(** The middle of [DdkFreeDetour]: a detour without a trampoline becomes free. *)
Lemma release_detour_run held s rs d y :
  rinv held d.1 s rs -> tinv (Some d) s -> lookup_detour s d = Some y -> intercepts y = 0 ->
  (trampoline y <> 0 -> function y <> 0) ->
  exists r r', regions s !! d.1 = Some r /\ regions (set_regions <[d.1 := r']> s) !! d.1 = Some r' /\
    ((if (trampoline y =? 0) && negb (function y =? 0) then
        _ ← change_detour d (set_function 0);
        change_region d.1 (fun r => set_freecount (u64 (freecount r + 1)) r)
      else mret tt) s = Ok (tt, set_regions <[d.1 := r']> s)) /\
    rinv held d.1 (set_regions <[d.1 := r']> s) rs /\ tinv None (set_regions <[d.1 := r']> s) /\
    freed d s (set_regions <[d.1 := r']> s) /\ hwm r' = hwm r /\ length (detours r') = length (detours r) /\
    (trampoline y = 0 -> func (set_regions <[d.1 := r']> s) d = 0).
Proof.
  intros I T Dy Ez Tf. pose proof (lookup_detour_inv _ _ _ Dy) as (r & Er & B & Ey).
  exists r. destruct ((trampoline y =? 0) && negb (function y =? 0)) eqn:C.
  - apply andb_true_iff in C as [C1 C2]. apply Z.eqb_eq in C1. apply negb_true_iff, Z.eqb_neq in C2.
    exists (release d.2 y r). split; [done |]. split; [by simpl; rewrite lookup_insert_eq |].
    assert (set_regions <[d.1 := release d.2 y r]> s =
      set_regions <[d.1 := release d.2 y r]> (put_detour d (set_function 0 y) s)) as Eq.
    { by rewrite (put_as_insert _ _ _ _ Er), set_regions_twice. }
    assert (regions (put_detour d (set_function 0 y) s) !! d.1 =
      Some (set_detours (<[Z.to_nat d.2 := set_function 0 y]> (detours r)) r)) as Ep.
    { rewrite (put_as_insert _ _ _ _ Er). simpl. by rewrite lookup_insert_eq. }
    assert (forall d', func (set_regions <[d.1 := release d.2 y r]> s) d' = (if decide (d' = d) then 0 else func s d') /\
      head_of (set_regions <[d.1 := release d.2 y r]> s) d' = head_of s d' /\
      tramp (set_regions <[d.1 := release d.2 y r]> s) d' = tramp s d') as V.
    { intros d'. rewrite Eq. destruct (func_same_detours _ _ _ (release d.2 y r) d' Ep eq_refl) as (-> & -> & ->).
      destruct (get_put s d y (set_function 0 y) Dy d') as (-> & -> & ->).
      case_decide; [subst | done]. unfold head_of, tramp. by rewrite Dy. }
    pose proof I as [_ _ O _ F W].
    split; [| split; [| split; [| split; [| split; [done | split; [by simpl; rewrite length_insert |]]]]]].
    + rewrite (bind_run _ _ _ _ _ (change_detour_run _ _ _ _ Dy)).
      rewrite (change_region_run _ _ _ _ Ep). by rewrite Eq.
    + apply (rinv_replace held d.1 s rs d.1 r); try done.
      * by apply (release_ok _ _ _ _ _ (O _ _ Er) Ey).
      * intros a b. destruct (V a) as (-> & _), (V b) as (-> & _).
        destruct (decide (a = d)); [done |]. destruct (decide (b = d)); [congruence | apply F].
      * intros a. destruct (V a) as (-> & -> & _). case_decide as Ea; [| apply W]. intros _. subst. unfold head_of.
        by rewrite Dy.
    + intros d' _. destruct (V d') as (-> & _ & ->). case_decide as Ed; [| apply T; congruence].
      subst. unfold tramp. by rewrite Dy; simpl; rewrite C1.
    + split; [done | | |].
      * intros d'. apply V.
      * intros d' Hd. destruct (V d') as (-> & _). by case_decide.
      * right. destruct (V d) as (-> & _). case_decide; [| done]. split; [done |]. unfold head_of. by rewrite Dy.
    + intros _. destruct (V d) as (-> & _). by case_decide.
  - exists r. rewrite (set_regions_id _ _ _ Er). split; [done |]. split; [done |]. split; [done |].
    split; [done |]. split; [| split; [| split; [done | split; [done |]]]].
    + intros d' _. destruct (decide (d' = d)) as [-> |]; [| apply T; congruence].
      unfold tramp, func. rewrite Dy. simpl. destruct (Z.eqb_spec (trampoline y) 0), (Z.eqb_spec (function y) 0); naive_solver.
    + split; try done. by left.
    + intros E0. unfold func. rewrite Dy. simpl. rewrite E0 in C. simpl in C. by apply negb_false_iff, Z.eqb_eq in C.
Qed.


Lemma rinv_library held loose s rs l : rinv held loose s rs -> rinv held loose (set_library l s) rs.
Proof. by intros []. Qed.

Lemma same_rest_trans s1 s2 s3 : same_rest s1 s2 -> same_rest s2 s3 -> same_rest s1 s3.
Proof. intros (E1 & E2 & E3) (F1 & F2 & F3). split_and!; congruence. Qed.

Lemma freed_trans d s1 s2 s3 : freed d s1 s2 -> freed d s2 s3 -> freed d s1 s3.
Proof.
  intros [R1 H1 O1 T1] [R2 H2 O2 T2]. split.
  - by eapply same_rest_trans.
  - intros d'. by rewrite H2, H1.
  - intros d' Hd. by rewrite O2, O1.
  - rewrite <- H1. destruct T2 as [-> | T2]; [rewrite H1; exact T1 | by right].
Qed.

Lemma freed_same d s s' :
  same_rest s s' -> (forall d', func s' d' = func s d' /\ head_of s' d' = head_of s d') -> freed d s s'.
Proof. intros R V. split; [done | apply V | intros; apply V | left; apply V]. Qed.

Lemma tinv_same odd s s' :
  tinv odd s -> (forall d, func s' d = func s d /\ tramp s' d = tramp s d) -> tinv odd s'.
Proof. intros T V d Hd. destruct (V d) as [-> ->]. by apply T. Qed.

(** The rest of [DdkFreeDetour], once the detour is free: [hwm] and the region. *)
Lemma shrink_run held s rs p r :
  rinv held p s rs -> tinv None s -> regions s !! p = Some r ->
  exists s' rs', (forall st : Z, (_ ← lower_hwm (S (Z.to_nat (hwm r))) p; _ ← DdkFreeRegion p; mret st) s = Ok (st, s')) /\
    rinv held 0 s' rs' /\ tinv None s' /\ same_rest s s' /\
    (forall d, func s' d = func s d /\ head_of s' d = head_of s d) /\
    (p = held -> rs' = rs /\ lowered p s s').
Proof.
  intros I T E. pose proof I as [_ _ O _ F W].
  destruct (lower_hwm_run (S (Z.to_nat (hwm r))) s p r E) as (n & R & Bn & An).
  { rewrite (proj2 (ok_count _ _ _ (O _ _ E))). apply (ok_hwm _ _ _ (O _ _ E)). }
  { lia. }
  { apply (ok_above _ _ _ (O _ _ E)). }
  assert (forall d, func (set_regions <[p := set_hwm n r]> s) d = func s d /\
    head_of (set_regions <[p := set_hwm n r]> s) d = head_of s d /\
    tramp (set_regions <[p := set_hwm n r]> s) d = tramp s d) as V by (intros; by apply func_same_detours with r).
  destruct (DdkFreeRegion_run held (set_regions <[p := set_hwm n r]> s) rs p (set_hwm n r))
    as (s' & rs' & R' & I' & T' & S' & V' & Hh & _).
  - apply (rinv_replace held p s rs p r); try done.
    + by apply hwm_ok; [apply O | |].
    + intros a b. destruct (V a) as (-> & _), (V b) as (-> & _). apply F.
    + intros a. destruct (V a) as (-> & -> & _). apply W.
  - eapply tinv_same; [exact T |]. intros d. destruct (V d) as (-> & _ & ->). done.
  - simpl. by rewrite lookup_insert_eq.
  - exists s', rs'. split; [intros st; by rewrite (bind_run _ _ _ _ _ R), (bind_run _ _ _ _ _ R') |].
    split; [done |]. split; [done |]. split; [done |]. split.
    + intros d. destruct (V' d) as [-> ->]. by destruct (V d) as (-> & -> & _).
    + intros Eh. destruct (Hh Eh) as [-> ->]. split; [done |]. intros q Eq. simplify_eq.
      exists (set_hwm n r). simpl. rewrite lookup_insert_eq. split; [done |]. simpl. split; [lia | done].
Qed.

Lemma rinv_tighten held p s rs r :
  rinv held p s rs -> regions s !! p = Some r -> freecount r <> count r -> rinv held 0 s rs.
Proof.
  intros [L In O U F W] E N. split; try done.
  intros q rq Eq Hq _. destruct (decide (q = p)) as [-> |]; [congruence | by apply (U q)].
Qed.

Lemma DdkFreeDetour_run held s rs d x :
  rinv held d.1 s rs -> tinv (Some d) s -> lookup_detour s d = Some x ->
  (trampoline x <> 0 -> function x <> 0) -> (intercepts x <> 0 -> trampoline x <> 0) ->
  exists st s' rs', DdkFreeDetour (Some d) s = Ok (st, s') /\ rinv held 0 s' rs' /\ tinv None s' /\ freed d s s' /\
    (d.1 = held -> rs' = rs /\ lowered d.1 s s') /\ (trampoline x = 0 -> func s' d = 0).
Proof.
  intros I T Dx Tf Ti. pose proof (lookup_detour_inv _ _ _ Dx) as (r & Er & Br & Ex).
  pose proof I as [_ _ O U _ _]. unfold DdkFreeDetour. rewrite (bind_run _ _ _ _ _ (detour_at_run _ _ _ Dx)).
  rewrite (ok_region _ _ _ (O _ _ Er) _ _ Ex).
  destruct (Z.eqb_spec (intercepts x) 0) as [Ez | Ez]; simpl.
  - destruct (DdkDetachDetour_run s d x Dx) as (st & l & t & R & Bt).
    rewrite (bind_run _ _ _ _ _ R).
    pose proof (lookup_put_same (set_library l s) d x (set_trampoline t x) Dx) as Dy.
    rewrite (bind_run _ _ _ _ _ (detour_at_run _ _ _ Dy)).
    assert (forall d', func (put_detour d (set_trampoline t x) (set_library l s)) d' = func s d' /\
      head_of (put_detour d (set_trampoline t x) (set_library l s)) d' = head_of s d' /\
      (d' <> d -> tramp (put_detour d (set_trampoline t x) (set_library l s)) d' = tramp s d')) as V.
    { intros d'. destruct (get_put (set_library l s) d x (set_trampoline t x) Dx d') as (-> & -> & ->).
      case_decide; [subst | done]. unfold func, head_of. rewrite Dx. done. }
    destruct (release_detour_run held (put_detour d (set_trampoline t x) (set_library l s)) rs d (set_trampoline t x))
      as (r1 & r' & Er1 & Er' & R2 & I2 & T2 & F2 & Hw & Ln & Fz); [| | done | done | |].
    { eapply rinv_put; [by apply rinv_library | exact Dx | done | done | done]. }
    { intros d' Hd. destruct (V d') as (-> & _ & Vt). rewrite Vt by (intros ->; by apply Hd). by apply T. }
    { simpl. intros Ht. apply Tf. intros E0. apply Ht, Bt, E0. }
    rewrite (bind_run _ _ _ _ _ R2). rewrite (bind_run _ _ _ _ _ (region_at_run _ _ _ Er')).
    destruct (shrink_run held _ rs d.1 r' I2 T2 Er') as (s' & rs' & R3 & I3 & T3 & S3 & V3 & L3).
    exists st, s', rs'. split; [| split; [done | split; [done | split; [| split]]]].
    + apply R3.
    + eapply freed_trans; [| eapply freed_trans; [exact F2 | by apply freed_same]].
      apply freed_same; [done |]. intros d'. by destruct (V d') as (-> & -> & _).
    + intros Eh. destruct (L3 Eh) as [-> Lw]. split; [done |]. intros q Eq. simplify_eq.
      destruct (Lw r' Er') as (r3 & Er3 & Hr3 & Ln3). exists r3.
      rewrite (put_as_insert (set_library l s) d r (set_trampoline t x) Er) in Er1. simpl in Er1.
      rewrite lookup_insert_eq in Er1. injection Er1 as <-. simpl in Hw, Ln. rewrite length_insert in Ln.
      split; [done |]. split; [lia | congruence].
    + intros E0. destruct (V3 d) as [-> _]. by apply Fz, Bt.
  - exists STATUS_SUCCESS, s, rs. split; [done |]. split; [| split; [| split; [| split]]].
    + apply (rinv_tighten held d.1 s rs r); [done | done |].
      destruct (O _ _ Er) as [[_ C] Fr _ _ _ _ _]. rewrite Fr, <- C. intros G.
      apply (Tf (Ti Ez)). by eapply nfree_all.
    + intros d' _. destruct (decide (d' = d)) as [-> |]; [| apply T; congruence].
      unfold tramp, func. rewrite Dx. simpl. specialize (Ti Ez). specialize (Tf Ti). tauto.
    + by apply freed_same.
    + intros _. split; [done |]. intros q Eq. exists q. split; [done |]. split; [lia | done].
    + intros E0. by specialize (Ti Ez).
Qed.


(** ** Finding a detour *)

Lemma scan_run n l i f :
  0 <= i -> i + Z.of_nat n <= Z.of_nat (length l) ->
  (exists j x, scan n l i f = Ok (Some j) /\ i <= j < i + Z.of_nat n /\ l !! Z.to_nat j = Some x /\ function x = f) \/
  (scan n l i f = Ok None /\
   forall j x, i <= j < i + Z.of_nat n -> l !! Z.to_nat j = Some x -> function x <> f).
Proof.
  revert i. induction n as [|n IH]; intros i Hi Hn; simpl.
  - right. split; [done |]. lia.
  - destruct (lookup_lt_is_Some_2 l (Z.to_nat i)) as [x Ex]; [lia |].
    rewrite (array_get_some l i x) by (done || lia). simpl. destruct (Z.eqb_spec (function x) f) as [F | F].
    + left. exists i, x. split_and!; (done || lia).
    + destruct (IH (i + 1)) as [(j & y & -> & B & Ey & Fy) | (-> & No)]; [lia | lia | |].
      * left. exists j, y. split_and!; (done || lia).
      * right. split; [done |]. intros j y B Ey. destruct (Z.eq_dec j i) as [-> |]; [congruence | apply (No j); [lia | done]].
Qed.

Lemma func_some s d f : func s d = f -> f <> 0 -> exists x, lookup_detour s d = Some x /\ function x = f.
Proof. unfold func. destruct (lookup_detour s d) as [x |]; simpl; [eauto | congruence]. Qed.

____________

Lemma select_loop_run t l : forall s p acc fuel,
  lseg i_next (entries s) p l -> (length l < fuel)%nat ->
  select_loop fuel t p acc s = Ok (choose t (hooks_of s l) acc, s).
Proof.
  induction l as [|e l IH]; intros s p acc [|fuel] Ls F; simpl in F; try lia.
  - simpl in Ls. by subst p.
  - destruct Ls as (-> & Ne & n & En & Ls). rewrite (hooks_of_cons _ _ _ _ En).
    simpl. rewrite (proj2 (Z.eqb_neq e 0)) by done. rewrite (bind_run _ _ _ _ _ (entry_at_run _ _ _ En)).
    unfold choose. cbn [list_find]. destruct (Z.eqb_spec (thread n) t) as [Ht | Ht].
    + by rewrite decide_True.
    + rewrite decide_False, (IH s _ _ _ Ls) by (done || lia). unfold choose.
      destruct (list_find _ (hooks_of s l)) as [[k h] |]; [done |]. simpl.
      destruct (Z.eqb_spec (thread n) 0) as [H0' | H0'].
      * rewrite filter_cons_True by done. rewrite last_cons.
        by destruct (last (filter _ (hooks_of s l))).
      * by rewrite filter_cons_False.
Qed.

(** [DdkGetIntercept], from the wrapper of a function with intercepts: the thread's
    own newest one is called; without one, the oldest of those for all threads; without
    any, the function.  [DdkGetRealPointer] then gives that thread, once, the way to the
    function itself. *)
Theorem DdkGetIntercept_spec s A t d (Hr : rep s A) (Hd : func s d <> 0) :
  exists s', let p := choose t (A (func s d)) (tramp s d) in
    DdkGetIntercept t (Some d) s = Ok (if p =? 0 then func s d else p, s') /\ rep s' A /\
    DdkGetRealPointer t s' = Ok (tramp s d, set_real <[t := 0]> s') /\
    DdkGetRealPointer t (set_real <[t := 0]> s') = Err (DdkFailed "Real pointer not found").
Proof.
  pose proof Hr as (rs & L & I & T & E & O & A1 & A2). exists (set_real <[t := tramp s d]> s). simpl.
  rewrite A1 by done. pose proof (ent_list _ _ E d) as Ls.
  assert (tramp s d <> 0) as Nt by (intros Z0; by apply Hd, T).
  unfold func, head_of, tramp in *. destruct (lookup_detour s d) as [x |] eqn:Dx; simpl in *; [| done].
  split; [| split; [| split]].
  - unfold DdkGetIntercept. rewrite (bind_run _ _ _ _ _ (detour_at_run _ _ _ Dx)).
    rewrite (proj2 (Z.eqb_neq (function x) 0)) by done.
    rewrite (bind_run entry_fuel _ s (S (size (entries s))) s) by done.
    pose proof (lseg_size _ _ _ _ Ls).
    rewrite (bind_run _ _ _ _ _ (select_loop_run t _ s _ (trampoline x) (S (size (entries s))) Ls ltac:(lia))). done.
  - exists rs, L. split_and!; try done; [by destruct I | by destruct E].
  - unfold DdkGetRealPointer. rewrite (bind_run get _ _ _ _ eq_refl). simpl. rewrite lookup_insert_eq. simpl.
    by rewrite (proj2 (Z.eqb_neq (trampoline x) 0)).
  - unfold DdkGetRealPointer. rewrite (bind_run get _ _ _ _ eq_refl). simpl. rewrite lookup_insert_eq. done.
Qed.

____________

§ Task goal: Take from the material above the lines running from the one with "exists (release d.2" through the one with "Er). simpl. by", and repeat them exactly, with nothing else.

§ Answer for this exercise:
    exists (release d.2 y r). split; [done |]. split; [by simpl; rewrite lookup_insert_eq |].
    assert (set_regions <[d.1 := release d.2 y r]> s =
      set_regions <[d.1 := release d.2 y r]> (put_detour d (set_function 0 y) s)) as Eq.
    { by rewrite (put_as_insert _ _ _ _ Er), set_regions_twice. }
    assert (regions (put_detour d (set_function 0 y) s) !! d.1 =
      Some (set_detours (<[Z.to_nat d.2 := set_function 0 y]> (detours r)) r)) as Ep.
    { rewrite (put_as_insert _ _ _ _ Er). simpl. by rewrite lookup_insert_eq. }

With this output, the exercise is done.